Would you please return the lines of the material that contain the word "into"?
********************
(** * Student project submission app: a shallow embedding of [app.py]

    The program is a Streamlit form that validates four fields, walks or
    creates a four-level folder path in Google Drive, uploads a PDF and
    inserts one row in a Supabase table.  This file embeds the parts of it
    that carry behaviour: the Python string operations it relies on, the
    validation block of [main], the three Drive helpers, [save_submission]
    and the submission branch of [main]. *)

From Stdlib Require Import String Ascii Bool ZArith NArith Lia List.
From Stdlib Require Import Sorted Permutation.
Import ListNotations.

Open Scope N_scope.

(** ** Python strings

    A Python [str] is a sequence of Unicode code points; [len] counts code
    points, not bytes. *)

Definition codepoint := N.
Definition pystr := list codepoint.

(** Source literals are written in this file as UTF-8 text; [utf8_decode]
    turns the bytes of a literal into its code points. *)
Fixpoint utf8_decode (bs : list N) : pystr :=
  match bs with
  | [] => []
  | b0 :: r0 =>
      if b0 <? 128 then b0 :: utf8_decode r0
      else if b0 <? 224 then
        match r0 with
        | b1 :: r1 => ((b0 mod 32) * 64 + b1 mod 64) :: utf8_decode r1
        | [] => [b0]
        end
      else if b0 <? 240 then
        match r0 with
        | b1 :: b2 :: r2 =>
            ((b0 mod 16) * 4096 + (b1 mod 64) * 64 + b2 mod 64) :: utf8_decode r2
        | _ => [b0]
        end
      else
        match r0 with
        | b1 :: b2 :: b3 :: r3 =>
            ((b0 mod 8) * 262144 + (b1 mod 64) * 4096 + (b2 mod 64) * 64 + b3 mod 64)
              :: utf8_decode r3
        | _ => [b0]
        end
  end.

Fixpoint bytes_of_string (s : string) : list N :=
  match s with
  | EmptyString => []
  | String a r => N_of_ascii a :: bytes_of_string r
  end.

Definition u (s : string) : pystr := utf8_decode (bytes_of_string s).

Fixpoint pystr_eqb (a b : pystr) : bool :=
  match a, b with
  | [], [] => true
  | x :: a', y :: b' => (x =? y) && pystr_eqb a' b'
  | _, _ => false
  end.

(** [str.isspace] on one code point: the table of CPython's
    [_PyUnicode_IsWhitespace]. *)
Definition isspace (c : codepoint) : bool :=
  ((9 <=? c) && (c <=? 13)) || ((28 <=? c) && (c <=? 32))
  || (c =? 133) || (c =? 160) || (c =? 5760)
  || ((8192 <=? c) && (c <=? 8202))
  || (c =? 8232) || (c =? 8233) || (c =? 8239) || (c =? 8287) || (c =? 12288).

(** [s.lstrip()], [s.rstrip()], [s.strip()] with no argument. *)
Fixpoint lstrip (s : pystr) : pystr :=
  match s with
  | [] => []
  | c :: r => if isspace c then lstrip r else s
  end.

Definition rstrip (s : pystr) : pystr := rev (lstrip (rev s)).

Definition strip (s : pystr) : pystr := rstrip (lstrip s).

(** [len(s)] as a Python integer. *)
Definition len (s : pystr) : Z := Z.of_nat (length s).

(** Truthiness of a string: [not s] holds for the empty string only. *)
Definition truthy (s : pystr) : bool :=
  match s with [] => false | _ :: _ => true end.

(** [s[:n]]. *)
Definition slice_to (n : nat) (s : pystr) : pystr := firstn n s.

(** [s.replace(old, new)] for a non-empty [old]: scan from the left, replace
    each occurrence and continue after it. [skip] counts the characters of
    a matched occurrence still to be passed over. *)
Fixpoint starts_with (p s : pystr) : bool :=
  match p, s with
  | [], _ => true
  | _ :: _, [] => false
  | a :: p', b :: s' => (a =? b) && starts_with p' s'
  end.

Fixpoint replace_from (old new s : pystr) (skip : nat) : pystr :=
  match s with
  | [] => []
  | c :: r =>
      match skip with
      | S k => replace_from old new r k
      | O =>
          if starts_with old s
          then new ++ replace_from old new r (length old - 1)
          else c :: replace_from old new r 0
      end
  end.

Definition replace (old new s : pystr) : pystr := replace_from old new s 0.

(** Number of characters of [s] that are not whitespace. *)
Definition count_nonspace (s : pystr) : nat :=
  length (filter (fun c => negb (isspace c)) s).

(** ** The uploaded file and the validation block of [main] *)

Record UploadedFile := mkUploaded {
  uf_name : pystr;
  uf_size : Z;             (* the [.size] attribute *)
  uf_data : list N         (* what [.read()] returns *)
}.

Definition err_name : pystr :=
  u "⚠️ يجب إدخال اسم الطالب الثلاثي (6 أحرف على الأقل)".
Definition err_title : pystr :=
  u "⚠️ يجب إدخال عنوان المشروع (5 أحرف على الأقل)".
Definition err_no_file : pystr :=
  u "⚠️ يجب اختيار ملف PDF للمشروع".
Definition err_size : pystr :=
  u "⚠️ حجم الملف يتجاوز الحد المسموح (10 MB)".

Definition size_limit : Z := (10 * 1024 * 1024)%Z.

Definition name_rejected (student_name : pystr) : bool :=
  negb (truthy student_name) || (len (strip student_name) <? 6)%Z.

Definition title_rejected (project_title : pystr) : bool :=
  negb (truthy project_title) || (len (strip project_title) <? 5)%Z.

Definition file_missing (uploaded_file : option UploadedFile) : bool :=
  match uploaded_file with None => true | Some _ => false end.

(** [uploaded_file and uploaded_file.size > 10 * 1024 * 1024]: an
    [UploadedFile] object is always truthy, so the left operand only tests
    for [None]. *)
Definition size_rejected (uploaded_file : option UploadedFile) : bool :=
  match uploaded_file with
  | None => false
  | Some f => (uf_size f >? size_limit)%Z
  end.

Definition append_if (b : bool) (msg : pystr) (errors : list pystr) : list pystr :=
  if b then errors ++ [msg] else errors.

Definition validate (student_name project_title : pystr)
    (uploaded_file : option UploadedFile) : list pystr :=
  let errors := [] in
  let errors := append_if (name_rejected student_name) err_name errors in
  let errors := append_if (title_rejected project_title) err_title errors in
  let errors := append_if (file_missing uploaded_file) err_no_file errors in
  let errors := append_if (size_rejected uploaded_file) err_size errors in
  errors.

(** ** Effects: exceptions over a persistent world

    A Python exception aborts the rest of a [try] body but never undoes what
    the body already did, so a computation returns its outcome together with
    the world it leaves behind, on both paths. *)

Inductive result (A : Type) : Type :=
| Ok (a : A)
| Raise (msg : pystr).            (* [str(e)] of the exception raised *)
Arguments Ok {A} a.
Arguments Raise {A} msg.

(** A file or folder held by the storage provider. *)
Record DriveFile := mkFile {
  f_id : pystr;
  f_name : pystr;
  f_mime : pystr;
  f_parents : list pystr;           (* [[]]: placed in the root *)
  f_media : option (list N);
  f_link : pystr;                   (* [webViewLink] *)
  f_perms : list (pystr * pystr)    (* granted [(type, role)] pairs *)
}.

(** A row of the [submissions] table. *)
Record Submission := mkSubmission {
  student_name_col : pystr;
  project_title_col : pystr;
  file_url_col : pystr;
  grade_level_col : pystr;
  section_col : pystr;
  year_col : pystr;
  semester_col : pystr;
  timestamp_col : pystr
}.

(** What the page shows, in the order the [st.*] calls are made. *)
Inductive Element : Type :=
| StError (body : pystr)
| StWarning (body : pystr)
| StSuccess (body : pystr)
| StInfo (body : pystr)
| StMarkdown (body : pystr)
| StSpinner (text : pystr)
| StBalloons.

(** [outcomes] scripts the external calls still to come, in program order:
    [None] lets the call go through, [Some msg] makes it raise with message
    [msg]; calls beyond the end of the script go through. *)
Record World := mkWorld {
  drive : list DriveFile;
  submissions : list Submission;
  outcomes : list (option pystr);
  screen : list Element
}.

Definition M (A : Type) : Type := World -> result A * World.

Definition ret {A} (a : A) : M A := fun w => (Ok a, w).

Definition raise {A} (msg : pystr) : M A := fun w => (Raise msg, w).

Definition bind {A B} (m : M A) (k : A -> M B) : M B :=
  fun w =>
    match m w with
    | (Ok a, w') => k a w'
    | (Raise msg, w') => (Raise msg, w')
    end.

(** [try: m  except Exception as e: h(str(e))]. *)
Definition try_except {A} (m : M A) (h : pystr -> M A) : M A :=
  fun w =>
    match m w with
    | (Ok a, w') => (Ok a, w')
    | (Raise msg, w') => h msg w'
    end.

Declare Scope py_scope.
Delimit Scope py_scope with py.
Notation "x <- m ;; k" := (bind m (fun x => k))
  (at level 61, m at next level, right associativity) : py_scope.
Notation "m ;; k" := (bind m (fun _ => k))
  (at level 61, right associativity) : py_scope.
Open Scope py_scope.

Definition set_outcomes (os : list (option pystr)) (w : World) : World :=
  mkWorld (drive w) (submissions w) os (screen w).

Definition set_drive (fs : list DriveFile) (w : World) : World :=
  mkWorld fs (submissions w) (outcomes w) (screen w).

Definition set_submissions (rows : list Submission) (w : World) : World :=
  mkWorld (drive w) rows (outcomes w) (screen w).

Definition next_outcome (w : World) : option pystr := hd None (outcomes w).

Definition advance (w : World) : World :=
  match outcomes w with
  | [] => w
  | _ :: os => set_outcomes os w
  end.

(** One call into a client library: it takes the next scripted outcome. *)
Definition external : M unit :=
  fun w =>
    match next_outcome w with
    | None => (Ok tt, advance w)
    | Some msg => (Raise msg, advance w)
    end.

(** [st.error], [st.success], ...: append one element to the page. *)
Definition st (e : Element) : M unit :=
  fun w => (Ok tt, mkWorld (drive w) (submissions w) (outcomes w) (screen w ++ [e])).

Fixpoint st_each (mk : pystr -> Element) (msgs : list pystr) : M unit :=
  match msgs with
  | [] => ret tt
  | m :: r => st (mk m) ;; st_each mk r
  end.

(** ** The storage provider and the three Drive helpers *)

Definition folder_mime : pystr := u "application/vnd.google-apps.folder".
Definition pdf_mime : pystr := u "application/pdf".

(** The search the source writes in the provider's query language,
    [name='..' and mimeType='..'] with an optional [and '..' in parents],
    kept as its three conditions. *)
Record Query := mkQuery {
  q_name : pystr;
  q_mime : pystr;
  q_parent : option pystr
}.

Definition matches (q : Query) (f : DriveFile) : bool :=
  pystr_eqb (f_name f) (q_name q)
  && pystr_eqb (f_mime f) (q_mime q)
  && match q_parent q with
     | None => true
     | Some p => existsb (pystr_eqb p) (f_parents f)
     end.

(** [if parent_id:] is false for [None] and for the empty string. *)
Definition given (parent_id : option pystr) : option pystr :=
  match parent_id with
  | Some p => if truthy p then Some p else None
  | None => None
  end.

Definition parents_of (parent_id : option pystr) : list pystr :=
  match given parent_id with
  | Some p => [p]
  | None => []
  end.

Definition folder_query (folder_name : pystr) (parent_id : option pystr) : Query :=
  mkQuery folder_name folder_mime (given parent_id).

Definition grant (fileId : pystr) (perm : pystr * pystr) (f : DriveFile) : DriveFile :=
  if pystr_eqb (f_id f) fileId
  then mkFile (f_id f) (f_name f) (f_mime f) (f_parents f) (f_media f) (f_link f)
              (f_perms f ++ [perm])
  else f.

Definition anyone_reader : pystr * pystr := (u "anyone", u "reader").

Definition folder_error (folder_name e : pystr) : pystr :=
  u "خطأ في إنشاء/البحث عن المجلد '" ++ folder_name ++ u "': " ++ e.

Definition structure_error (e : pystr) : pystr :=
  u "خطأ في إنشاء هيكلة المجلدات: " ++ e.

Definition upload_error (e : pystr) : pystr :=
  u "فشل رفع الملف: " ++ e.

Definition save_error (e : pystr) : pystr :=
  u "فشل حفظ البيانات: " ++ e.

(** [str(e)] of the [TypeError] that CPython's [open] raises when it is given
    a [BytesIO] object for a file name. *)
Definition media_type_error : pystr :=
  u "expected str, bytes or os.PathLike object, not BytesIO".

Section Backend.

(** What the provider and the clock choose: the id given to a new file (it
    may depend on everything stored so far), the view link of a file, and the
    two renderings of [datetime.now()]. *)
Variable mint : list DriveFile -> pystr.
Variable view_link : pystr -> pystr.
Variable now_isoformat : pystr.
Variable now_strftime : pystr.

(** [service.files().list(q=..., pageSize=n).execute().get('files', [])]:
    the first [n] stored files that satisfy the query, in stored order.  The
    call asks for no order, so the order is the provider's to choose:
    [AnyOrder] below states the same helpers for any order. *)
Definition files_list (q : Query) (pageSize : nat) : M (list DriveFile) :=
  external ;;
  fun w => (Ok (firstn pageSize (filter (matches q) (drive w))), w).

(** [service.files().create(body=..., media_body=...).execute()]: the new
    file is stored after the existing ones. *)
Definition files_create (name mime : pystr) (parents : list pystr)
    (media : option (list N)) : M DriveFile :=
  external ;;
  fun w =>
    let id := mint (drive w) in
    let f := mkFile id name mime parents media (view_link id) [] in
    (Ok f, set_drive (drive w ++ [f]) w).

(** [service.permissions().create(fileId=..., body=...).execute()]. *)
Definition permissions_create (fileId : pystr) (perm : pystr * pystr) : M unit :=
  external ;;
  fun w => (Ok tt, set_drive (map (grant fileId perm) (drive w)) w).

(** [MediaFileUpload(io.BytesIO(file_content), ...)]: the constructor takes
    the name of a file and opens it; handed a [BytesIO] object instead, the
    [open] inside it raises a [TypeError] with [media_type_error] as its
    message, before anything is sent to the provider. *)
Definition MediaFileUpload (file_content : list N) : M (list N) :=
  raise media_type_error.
********************
> **Solved problem**
    turns the bytes of a literal into its code points. *)
(** One call into a client library: it takes the next scripted outcome. *)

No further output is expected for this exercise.